O
assalto à soberania e a ocupação dissimulada da Amazônia, acobertada pela
proteção das reservas indígenas. Hoje nos países em desenvolvimento
desconfia-se de que camufladamente grande parte daquelas sociedades não governamentais
e missões religiosas desempenham a mesma função do vilipêndio; na rota da
ocupação fingem-se de zelo sacerdotal pela causa indígena ou se credenciam como
cientistas do solo, da fauna e da flora. São a ponta de lança da invasão
futura. Buscam desse modo conhecer melhor nossas riquezas com o propósito de
arrebatá-las depois, consoante já o fizeram nos casos do México e da Colômbia, vítimas
da maior tragédia imperialista dos últimos cento e cinquenta anos na América
Latina.
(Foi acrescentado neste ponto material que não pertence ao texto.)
(* ===== verification/CLevelDBCorrect.v ===== *)
(** * The cleveldb backend meets the contract of a database

    For every library that behaves as [KVLaws] says; [Get] of an absent key
    returns nil. *)

From S2P Require Import Prelude Go Util Spec Types Client Cursor KVLib KVBackend CLevelDB.

Section cleveldb_correct.
Context {D C W : Type} `{!CursorOps C, !CursorLaws C, !KVOps D C W}.
Context `{!KVLaws D C W (Ok None)}.
Context (PropertyValue : string → D → string) (fuel : nat).

(** ** Iterators *)

Definition cli_usable (itr : cLevelDBIterator C) : bool :=
  usable (cli_isInvalid itr) (cli_source itr) (cli_start itr) (cli_end itr) (cli_isReverse itr).

Lemma cLevelDBIterator_Valid_eq (itr : cLevelDBIterator C) :
  cur_Err (cli_source itr) = None →
  cLevelDBIterator_Valid itr = (Ok (cli_usable itr), itr).
Proof.
  intros Herr. destruct itr as [c s e r d]. simpl in *. unfold cli_usable, usable.
  unfold cLevelDBIterator_Valid, mbind, M_bind. simpl. rewrite Herr.
  destruct d; [done|]. destruct (cur_Valid c); [|done]. simpl.
  destruct r; by destruct (negb _ && _).
Qed.

Lemma cLevelDBIterator_assert_eq itr :
  cur_Err (cli_source itr) = None →
  cLevelDBIterator_assertIsValid itr =
    (if cli_usable itr then Ok tt else Panic invalid_msg, itr).
Proof.
  intros H%cLevelDBIterator_Valid_eq. unfold cLevelDBIterator_assertIsValid, mbind, M_bind.
  rewrite H. by destruct (cli_usable itr).
Qed.

#[global, refine] Instance cLevelDBIterator_wrapper : CursorWrapper C (cLevelDBIterator C) := {|
  cw_src := cli_source;
  cw_start := cli_start;
  cw_end := cli_end;
  cw_rev := cli_isReverse;
  cw_dead := cli_isInvalid;
  cw_ok _ := True;
  cw_copyK := id;
  cw_copyV := id;
|}.
Proof.
  - done.
  - done.
  - done.
  - done.
  - intros it Herr. exists it. split; [by apply cLevelDBIterator_Valid_eq|auto 10].
  - intros it Herr. eapply guarded; [by apply cLevelDBIterator_assert_eq| |by auto 10].
    intros _. exists (cli_move (move (cli_isReverse it)) it). unfold mbind, M_bind, move. simpl.
    destruct (cli_isReverse it); auto 10.
  - intros it Herr. eapply guarded; [by apply cLevelDBIterator_assert_eq| |by auto 10].
    intros _. exists it. auto 10.
  - intros it Herr. eapply guarded; [by apply cLevelDBIterator_assert_eq| |by auto 10].
    intros _. exists it. auto 10.
  - intros it. by eexists.
Defined.

(** ** The database *)

#[global, refine] Instance CLevelDB_backend :
    KVBackend (Ok None) (CLevelDB_ops PropertyValue fuel) := {|
  kb_db := cl_db;
  kb_set := cl_set;
  kb_ok db := wo_sync (cl_wo db) = false ∧ wo_sync (cl_woSync db) = true;
  kb_batch := clb_batch;
  kb_close _ := {| clb_batch := None |};
  kb_put w _ := {| clb_batch := Some w |};
  kb_range _ _ := None;
  kb_iterator := newCLevelDBIterator;
|}.
Proof.
  - done.
  - done.
  - done.
  - done.
  - intros key db. simpl. unfold CLevelDB_Get. destruct (len key =? 0); [done|].
    fold (on_cl (lib_Get key)).
    destruct (on_cl (lib_Get key) db) as [[[v|]|e|msg|] db']; try done;
      rewrite ?decide_True, ?decide_False by congruence; done.
  - intros key db. simpl. unfold CLevelDB_Has, mbind, M_bind.
    by destruct (CLevelDB_Get key db) as [[v|e|msg|] db'].
  - intros [] key value db [H1 H2]; simpl; unfold CLevelDB_SetSync, CLevelDB_Set, mbind, M_bind;
      destruct (len key =? 0), value; simpl; rewrite ?H1, ?H2; done.
  - intros [] key db [H1 H2]; simpl; unfold CLevelDB_DeleteSync, CLevelDB_Delete, mbind, M_bind;
      destruct (len key =? 0); simpl; rewrite ?H1, ?H2; done.
  - auto.
  - intros [] st en db; simpl; unfold CLevelDB_Iterator, CLevelDB_ReverseIterator;
      fold (bad_bounds st en); by destruct (bad_bounds st en).
  - intros c st en rev Hb. simpl. split_and!; try done. unfold bad_bounds in Hb.
    by destruct rev, st as [[]|], en as [[]|].
  - intros db. by exists newCLevelDBBatch.
  - intros key value [w] db. simpl. unfold cLevelDBBatch_Set. by destruct (len key =? 0), value, w.
  - intros key [w] db. simpl. unfold cLevelDBBatch_Delete. by destruct (len key =? 0), w.
  - intros sync [[w|]] db [H1 H2]; destruct sync; try done; simpl;
      unfold cLevelDBBatch_Write, cLevelDBBatch_WriteSync, mbind, M_bind;
      simpl; unfold on_cl, on_field; rewrite ?H1, ?H2;
      by destruct (lib_Write _ w (cl_db db)) as [[[]|e|msg|] d'].
  - intros [[w|]] db; by eexists.
  - intros db (d & H & _). unfold reply. simpl. unfold CLevelDB_Close, mbind, M_bind, attempt, on_cl, on_field.
    rewrite H. by eexists.
Defined.

#[global] Instance CLevelDB_contract : DBContract (CLevelDB_ops PropertyValue fuel).
Proof. refine (kv_backend_contract (Ok None) _ _). discriminate. Defined.

End cleveldb_correct.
Não é sem razão que a demarcação das reservas indígenas, ocorrendo
mediante sub-reptícia pressão internacional, em verdade não correspondente aos
interesses do nosso índio, mas aos desígnios predatórios da cobiça imperialista,
empenhada já na ocupação dissimulada do espaço amazônico e na preparação e
proclamação da independência das tribos indígenas como nações encravadas em
nosso próprio território, do qual se desmembrariam. Essa demarcação desde muito
deixou de ser uma questão de proteção ao silvícola para se converter numa grave
ameaça integridade nacional.
A esse
respeito o mais alarmante vem dos Estados Unidos onde, na Câmara dos
Representantes, se legisla já, com ambiguidades, sobre a proteção dos povos
indígenas do Terceiro Mundo.
Com
efeito, em 22 de março de 1991, o deputado Benjamin A. Gilman, de Nova York, apresentou
àquela Casa um projeto legislativo que oficialmente se intitula “lei para proteger
os povos indígenas do mundo inteiro.”
Só o
título vale para demonstrar a sem-cerimônia, a arrogância e a falta de
autoridade com que esse parlamentar estrangeiro, deslembrado do extermínio de
seus moicanos e peles-vermelhas, intenta invadir na questão indígena a
competência dos parlamentos das ações em desenvolvimento ou subdesenvolvidas.
O [O
projeto de lei para proteção das populações indígenas internacionais de 1991] International
Indigenous Peoples Protection Act of 1991” tramita por distintas comissões
daquela Câmara e determina ao Secretário de Estado e ao Diretor da Agência Internacional
para o Desenvolvimento que subordinem a política externa dos Estados Unidos a
essa esdrúxula proteção e sobrevivência cultural dos povos indígenas do mundo inteiro.
Suspeita-se
que seja o primeiro grande passo legal e preparatório para legitimar depois,
interna e externamente, intervenções como aquela que ontem desmembraram no
istmo da América Central o Panamá da Colômbia, e fizeram nascer a república de
Noriega, ou anexaram o Texas à União Americana, a expensas do México.
Não é
de espantar, portanto, se amanhã os missionários estrangeiros da Amazônia, até
mesmo com a cumplicidade das Nações Unidas, proclamarem na reserva indígena,
que cresce de tamanho a cada ano e já tem a superfície de um país de extensão
de Portugal, uma república ianomâmi, menos para proteger o índio do que para preservar
interesses das superpotências.
Incalculáveis
riquezas jazem na selva amazônica e a proteção da cultura indígena trouxe a
presença ali de cavaleiros que se adestram para segurar as rédeas de um novo e
estranho Cavalo de Tróia.
O que
parece à primeira vista apreensão infundada ou mero pesadelo de Cassandras
nacionalistas, bem cedo, se não atalharmos o mal pela raiz, mediante vivência
efetiva nas fronteiras do Norte e Oeste, se tornará um fato consumado, uma
tragédia, e como todas as tragédias, algo irremediável. A consciência da
nacionalidade, picada de remorso, não saberia depois explicar às gerações
futuras com honra e dignidade tanta omissão e descaso. O assalto à soberania
está pois em curso. É hora de pensar no Brasil!
___ BONAVIDES,
Paulo. Teoria do Estado. 6ª Ed. São Paulo: Malheiros. p.392-393.